The problem is, the NIE doesn’t actually go that far. It strongly suggests that the threat of sanctions and military action is actually helpful, but makes no promises about what can be achieved through diplomacy:
Our assessment that Iran halted the program in 2003 primarily in response to international pressure indicates Tehran’s decisions are guided by a cost-benefit approach rather than a rush to a weapon irrespective of the political, economic, and military costs. This, in turn, suggests that some combination of threats of intensified international security and pressures, along with opportunities for Iran to achieve its security, prestige, and goals for regional influence in other ways might—if perceived by Iran’s leaders as credible—prompt Tehran to extend the current halt to its nuclear weapons program.
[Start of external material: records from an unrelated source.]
(* ===== verification/HeapTrackerDump.v ===== *)
(** * Dumps of the heap profiler

    GetCallstackAllocations keeps the invariant: what it drops is used by no allocation. *)

From S2P Require Import Prelude MapSums CallstackTrie HeapTracker HeapTrackerSums HeapTrackerOrder HeapTrackerRecord.

(** ** There are fewer than 2^64 allocations *)

Lemma NoDup_bounded (l : list Z) m : NoDup l -> Forall (fun x => 1 <= x < m) l -> zlen l < Z.max 1 m.
Proof.
  intros Hl Hr. assert (Hle : (length l <= length (seqZ 1 (m - 1)))%nat).
  { apply submseteq_length, NoDup_submseteq; [done|]. intros x Hx. rewrite Forall_forall in Hr. apply elem_of_seqZ. pose proof (Hr x Hx). lia. }
  rewrite length_seqZ in Hle. unfold zlen. lia.
Qed.
Lemma distinct_length L : distinct L -> zlen L < 2 ^ 64.
Proof.
  intros [Hd Hr]. assert (H : zlen (op_seq <$> L) < Z.max 1 (2 ^ 64)) by (apply NoDup_bounded; [done|by apply Forall_fmap]).
  unfold zlen in *. rewrite length_fmap in H. lia.
Qed.
Lemma size_list_to_set_le (l : list Z) : (size (list_to_set l : gset Z) <= length l)%nat.
Proof.
  induction l as [|x l IH]; [done|]. cbn [list_to_set length]. rewrite size_union_alt, size_singleton.
  assert (size ((list_to_set l : gset Z) ∖ {[x]}) <= size (list_to_set l : gset Z))%nat by (apply subseteq_size; set_solver). lia.
Qed.
Lemma core_size L n t : core L n t -> (size (allocations_ t) <= length L)%nat.
Proof.
  intros HI. rewrite <- size_dom. trans (size (list_to_set (op_address <$> L) : gset Z)).
  - apply subseteq_size. intros A [a E]%elem_of_dom. pose proof (co_entries _ _ _ HI A) as HA. rewrite E in HA. destruct HA as (o & Ho & <- & _).
    apply elem_of_list_to_set, list_elem_of_fmap. by exists o.
  - etrans; [apply size_list_to_set_le|]. by rewrite length_fmap.
Qed.
Lemma uses_range m k : 0 <= uses m k <= Z.of_nat (size m).
Proof.
  unfold uses. rewrite <- msum_one. split; [apply msum_nonneg|apply msum_le]; intros A a _; unfold at_node, one; case_decide; lia.
Qed.
(** allocs counts the allocations of a callstack. *)
Lemma core_allocs L n t k c : distinct L -> core L n t -> callstack_allocations_ t !! k = Some c -> allocs c = uses (allocations_ t) k.
Proof.
  intros Hd HI E. rewrite (co_counts _ _ _ HI k c E). apply u64_small. pose proof (uses_range (allocations_ t) k). pose proof (core_size _ _ _ HI). pose proof (distinct_length _ Hd). unfold zlen in *. lia.
Qed.
Lemma unused L n t A a k : core L n t -> uses (allocations_ t) k = 0 -> allocations_ t !! A = Some a -> callstack_allocations a <> k.
Proof.
  intros HI Hu E Hk. unfold uses in Hu. pose proof (msum_entry_le (fun _ => at_node k one) (allocations_ t) A a) as H. rewrite Hu in H.
  assert (at_node k one a = 1) by (unfold at_node; by rewrite decide_True by done). enough (at_node k one a <= 0) by lia. apply H; [|done]. intros. unfold at_node, one. case_decide; lia.
Qed.

(** ** Dropping what nothing refers to *)

Lemma core_drop L n t k : core L n t -> uses (allocations_ t) k = 0 -> core L n (set_csas (delete k (callstack_allocations_ t)) (ClearFrameCache t)).
Proof.
  intros HI Hu. pose proof (unused L n t) as Hun. destruct HI as [He Hdom [H1 H2] Hcnt].
  assert (Ea : allocations_ (set_csas (delete k (callstack_allocations_ t)) (ClearFrameCache t)) = allocations_ t) by (by destruct t).
  assert (Em : dump_at_max_mode_ (set_csas (delete k (callstack_allocations_ t)) (ClearFrameCache t)) = dump_at_max_mode_ t) by (by destruct t).
  split; [by rewrite Ea| |split; rewrite ?Em, ?Ea; [|by destruct t]|]; rewrite ?csas_set, ?Ea.
  - intros A a E. rewrite lookup_delete_ne; [by eapply Hdom|]. apply not_eq_sym. by eapply Hun.
  - intros q c. intros [_ E]%lookup_delete_Some. by apply H1.
  - intros q c. rewrite csas_set. intros [_ E]%lookup_delete_Some. by apply Hcnt.
Qed.

Definition droppable (mode : bool) (seen : Z) (c : CallstackAllocations) : bool := (allocs c =? 0) && (mode || (allocation_count c =? seen)).
Definition kept (l : list (NodePtr * Z)) (mode : bool) (k : NodePtr) (c : CallstackAllocations) : Prop := forall seen, (k, seen) ∈ l -> droppable mode seen c = false.
(** What drop_dead does not change. *)
Definition still (t : HeapTracker) := (allocations_ t, pending_operations_ t, committed_sequence_number_ t, dump_at_max_mode_ t, dead_callstack_allocations_ t).

Lemma drop_dead_ok F other L n l callsites t :
  others_ok other -> other [] + Z.of_nat (size (dom (callstack_allocations_ t))) < 2 ^ 64 -> shares other callsites (dom (callstack_allocations_ t)) ->
  distinct L -> core L n t -> cache_ok F (frame_cache_ t) -> NoDup l.*1 -> (forall k, k ∈ l.*1 -> k ∈ dom (callstack_allocations_ t)) ->
  exists callsites' t', drop_dead l callsites t = Ok (callsites', t') /\ core L n t' /\ shares other callsites' (dom (callstack_allocations_ t')) /\ cache_ok F (frame_cache_ t') /\
    still t' = still t /\ next_callstack_id_ callsites' = next_callstack_id_ callsites /\
    forall k c, callstack_allocations_ t' !! k = Some c <-> callstack_allocations_ t !! k = Some c /\ kept l (dump_at_max_mode_ t) k c.
Proof.
  intros Hot. revert callsites t. induction l as [|[k seen] l IH]; intros callsites t Hsz Hsh Hd HI Hc Hnd Hin; cbn [drop_dead].
  { exists callsites, t. do 6 (split; [done|]). intros k c. split; [|by intros []]. intros E. split; [done|]. intros m []%not_elem_of_nil. }
  cbn in Hnd, Hin. apply NoDup_cons in Hnd as [Hk Hnd].
  assert (Hdk : k ∈ dom (callstack_allocations_ t)) by (apply Hin; by left). apply elem_of_dom in Hdk as [c E]. rewrite E. fold (droppable (dump_at_max_mode_ t) seen c).
  destruct (droppable _ seen c) eqn:Hdr.
  - assert (Hu : uses (allocations_ t) k = 0). { rewrite <- (core_allocs L n t k c) by done. unfold droppable in Hdr. lia. }
    set (t1 := set_csas (delete k (callstack_allocations_ t)) (ClearFrameCache t)). 
    assert (Hcs1 : callstack_allocations_ t1 = delete k (callstack_allocations_ t)) by (by destruct t).
    assert (Hd1 : dom (callstack_allocations_ t1) = dom (callstack_allocations_ t) ∖ {[k]}) by (rewrite Hcs1; apply dom_delete_L).
    assert (Hsz1 : (size (dom (callstack_allocations_ t1)) <= size (dom (callstack_allocations_ t)))%nat) by (rewrite Hd1; apply subseteq_size; set_solver).
    destruct (DecrementNode_ok k callsites (all_refs other (dom (callstack_allocations_ t))) (all_refs other (dom (callstack_allocations_ t1)))) as (s1 & E1 & Hok1 & Ht1 & _ & Hn1).
    { apply counting_all; [done|lia]. }
    { intros q. unfold all_refs. rewrite (refs_in_delete _ k) by (apply elem_of_dom; by exists c). rewrite Hd1. lia. }
    { apply Hsh. } { apply Hsh. }
    replace (callstack_allocations_ (ClearFrameCache t)) with (callstack_allocations_ t) by (by destruct t). fold t1. rewrite E1. cbn [obind].
    destruct (IH s1 t1) as (s2 & t2 & -> & HI2 & Hsh2 & Hc2 & Hst2 & Hn2 & Hcs2); [lia|by split|done|by apply core_drop|by destruct t|done| |].
    { intros q Hq. rewrite Hd1. apply elem_of_difference. split; [apply Hin; by right|]. intros ->%elem_of_singleton. done. }
    exists s2, t2. split; [done|]. split; [done|]. split; [done|]. split; [done|]. split; [rewrite Hst2; by destruct t|]. split; [congruence|].
    intros q c'. rewrite Hcs2, Hcs1, lookup_delete_Some. replace (dump_at_max_mode_ t1) with (dump_at_max_mode_ t) by (by destruct t). split.
    + intros [[Hne Ec] Hkp]. split; [done|]. intros m [[= <- <-]|Hm]%elem_of_cons; [done|by apply Hkp].
    + intros [Ec Hkp]. split; [|intros m Hm; apply Hkp; by right]. split; [|done]. intros <-. assert (c' = c) as -> by congruence.
      rewrite (Hkp seen) in Hdr; [done|by left].
  - destruct (IH callsites t) as (s2 & t2 & -> & HI2 & Hsh2 & Hc2 & Hst2 & Hn2 & Hcs2); [done..| |].
    { intros q Hq. apply Hin. by right. }
    exists s2, t2. split; [done|]. do 5 (split; [done|]). intros q c'. rewrite Hcs2. split.
    + intros [Ec Hkp]. split; [done|]. intros m [[= -> ->]|Hm]%elem_of_cons; [congruence|by apply Hkp].
    + intros [Ec Hkp]. split; [done|]. intros m Hm. apply Hkp. by right.
Qed.

(** ** GetCallstackAllocations and the destructor *)

(** The callstacks of the last dump that nothing referred to are still there, once each. *)
Definition dead_ok (t : HeapTracker) : Prop :=
  NoDup (dead_callstack_allocations_ t).*1 /\ forall k, k ∈ (dead_callstack_allocations_ t).*1 -> k ∈ dom (callstack_allocations_ t).

Lemma omap_keys (f : NodePtr -> CallstackAllocations -> option Z) (l : list (NodePtr * CallstackAllocations)) :
  (omap (fun '(k, c) => match f k c with Some n => Some (k, n) | None => None end) l).*1 `sublist_of` l.*1.
Proof.
  induction l as [|[k c] l IH]; [constructor|]. cbn. destruct (f k c); cbn; [by apply sublist_skip|by apply sublist_cons].
Qed.
Lemma dead_of_sublist mode (l : list (NodePtr * CallstackAllocations)) :
  (omap (fun '(node, alloc) => if allocs alloc =? 0 then Some (node, if mode : bool then 0 else allocation_count alloc) else None) l).*1 `sublist_of` l.*1.
Proof.
  etrans; [|apply (omap_keys (fun _ c => if allocs c =? 0 then Some (if mode then 0 else allocation_count c) else None))].
  replace (omap _ l) with (omap (fun '(k, c) => match (if allocs c =? 0 then Some (if mode then 0 else allocation_count c) else None) with Some n => Some (k, n) | None => None end) l); [done|].
  apply list_omap_ext. apply Forall_Forall2_diag, Forall_forall. intros [k c] _. by destruct (allocs c =? 0).
Qed.

Lemma GetCallstackAllocations_ok F other L callsites t :
  others_ok other -> other [] + Z.of_nat (size (dom (callstack_allocations_ t))) < 2 ^ 64 -> shares other callsites (dom (callstack_allocations_ t)) ->
  distinct L -> tracker_inv L t -> cache_ok F (frame_cache_ t) -> dead_ok t ->
  exists reported callsites' t', GetCallstackAllocations callsites t = Ok (reported, callsites', t') /\ tracker_inv L t' /\ shares other callsites' (dom (callstack_allocations_ t')) /\
    cache_ok F (frame_cache_ t') /\ dead_ok t' /\ dump_at_max_mode_ t' = dump_at_max_mode_ t /\ next_callstack_id_ callsites' = next_callstack_id_ callsites /\
    (size (dom (callstack_allocations_ t')) <= size (dom (callstack_allocations_ t)))%nat.
Proof.
  intros Hot Hsz Hsh Hd [HI Hw Hu] Hc [Hnd Hin]. unfold GetCallstackAllocations.
  destruct (drop_dead_ok F other L _ (dead_callstack_allocations_ t) callsites t Hot Hsz Hsh Hd HI Hc Hnd Hin) as (s1 & t1 & -> & HI1 & Hsh1 & Hc1 & Hst & Hn1 & Hcs). cbn [obind].
  injection Hst as Ea Ep Ec Em _. set (dead := omap _ _).
  assert (Hsub : dead.*1 `sublist_of` (map_to_list (callstack_allocations_ t1)).*1) by apply dead_of_sublist.
  assert (E : callstack_allocations_ (set_dead dead t1) = callstack_allocations_ t1 /\ dead_callstack_allocations_ (set_dead dead t1) = dead /\ frame_cache_ (set_dead dead t1) = frame_cache_ t1 /\
    committed_sequence_number_ (set_dead dead t1) = committed_sequence_number_ t /\ pending_operations_ (set_dead dead t1) = pending_operations_ t /\ dump_at_max_mode_ (set_dead dead t1) = dump_at_max_mode_ t).
  { rewrite <- Ec, <- Ep, <- Em. by destruct t1. }
  destruct E as (E1 & E2 & E3 & E4 & E5 & E6). eexists _, s1, (set_dead dead t1). split; [done|]. rewrite E1, E3, E6. split; [|do 2 (split; [done|])].
  - split; rewrite ?E4, ?E5; [|done|done]. destruct HI1 as [He Hdom [H1 H2] Hcnt]. split; [| |split|]; by destruct t1.
  - split; [|split; [done|split; [done|]]].
    + split; rewrite ?E2, ?E1; [exact (sublist_NoDup _ _ (NoDup_fst_map_to_list (callstack_allocations_ t1)) Hsub)|]. intros k Hk. apply elem_of_dom.
      assert (Hk' : k ∈ (map_to_list (callstack_allocations_ t1)).*1) by (eapply elem_of_submseteq; [exact Hk|by apply sublist_submseteq]).
      apply list_elem_of_fmap in Hk' as ([k' c] & -> & Hin'). exists c. by apply elem_of_map_to_list.
    + apply subseteq_size. intros k [c Ek]%elem_of_dom. apply Hcs in Ek as [Ek _]. by eapply elem_of_dom_2.
Qed.

Lemma release_ok other l callsites : others_ok other -> other [] + zlen l < 2 ^ 64 -> NoDup l -> shares other callsites (list_to_set l) ->
  exists callsites', release l callsites = Ok callsites' /\ shares other callsites' ∅ /\ next_callstack_id_ callsites' = next_callstack_id_ callsites.
Proof.
  intros Hot. revert callsites. induction l as [|k l IH]; intros s Hsz Hnd Hsh; cbn [release]; [by exists s|].
  apply NoDup_cons in Hnd as [Hk Hnd]. rewrite zlen_cons in Hsz. pose proof (zlen_nonneg l). cbn [list_to_set] in Hsh.
  assert (Hk' : k ∉ (list_to_set l : gset NodePtr)) by (by rewrite elem_of_list_to_set).
  destruct (DecrementNode_ok k s (all_refs other ({[k]} ∪ list_to_set l)) (all_refs other (list_to_set l))) as (s1 & -> & Hok1 & Ht1 & _ & Hn1).
  - apply counting_all; [done|]. rewrite size_list_to_set by done. unfold zlen in *. lia.
  - intros q. unfold all_refs. rewrite refs_in_insert by done. lia.
  - apply Hsh.
  - apply Hsh.
  - cbn [obind]. destruct (IH s1) as (s2 & -> & Hsh2 & Hn2); [lia|done|by split|]. exists s2. split; [done|]. split; [done|congruence].
Qed.
Lemma HeapTracker_destroy_ok other callsites t :
  others_ok other -> other [] + Z.of_nat (size (dom (callstack_allocations_ t))) < 2 ^ 64 -> shares other callsites (dom (callstack_allocations_ t)) ->
  exists callsites', HeapTracker_destroy callsites t = Ok callsites' /\ shares other callsites' ∅ /\ next_callstack_id_ callsites' = next_callstack_id_ callsites.
Proof.
  intros Hot Hsz Hsh. apply (release_ok other); [done| |apply NoDup_fst_map_to_list|].
  - unfold zlen. rewrite length_fmap, length_map_to_list, <- size_dom. done.
  - replace (list_to_set _) with (dom (callstack_allocations_ t)); [done|]. apply set_eq. intros k. rewrite elem_of_dom, elem_of_list_to_set, list_elem_of_fmap. split.
    + intros [c E]. exists (k, c). split; [done|]. by apply elem_of_map_to_list.
    + intros ([k' c] & -> & E). exists c. by apply elem_of_map_to_list.
Qed.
The NIE’s conclusion here is remarkably similar to National Security Advisor Stephen Hadley’s statement, dismissed everywhere as pure spin:
The estimate offers grounds for hope that the problem can be solved diplomatically – without the use of force – as the Administration has been trying to do. And it suggests that the President has the right strategy: intensified international pressure along with a willingness to negotiate a solution that serves Iranian interests while ensuring that the world will never have to face a nuclear armed Iran. The bottom line is this: for that strategy to succeed, the international community has to turn up the pressure on Iran – with diplomatic isolation, United Nations sanctions, and with other financial pressure – and Iran has to decide it wants to negotiate a solution.
Matt Yglesias cries foul and says that the Bush administration has been hyping the threat, and that’s certainly true. And it may well be that Vice President Dick Cheney discounts the intelligence community’s assessment. But there may also be a defensible reason for the hysteria. If we take Hadley’s statement at face value, the past year of bluster coming from the administration makes sense. The fundamental problem is that the Europeans, the Chinese, and especially the Russians are skittish about enacting U.N. sanctions. But the sanctions seem to be working! Yet to get others on board, the United States has had to sound the alarm about the program and threaten that if sanctions fail, it will turn to its Air Force for solutions. In order to be effective, this threat has to be credible: The Iranians have to believe it, and the other members of the Security Council have to believe it. In other words, the Bush administration has to convince the world that the alternative to sanctions is war, rather than a nuclear Iran that might be unpalatable but is ultimately a manageable problem.
Of course, what the administration hasn’t done is offer Iran a credible package of inducements that includes security guarantees, economic incentives, and so forth. In the words of the NIE, “opportunities for Iran to achieve its security, prestige, and goals for regional influence in other ways.” Hadley’s mention of a “willingness to negotiate a solution that serves Iranian interests” hints that such a package might be in the offing. The trouble is, Iran’s negotiators are much more irascible now than they were in 2003, so the price will be far higher than it was back then—assuming a deal is still even possible.
Blake Hounshell is a former managing editor of Foreign Policy.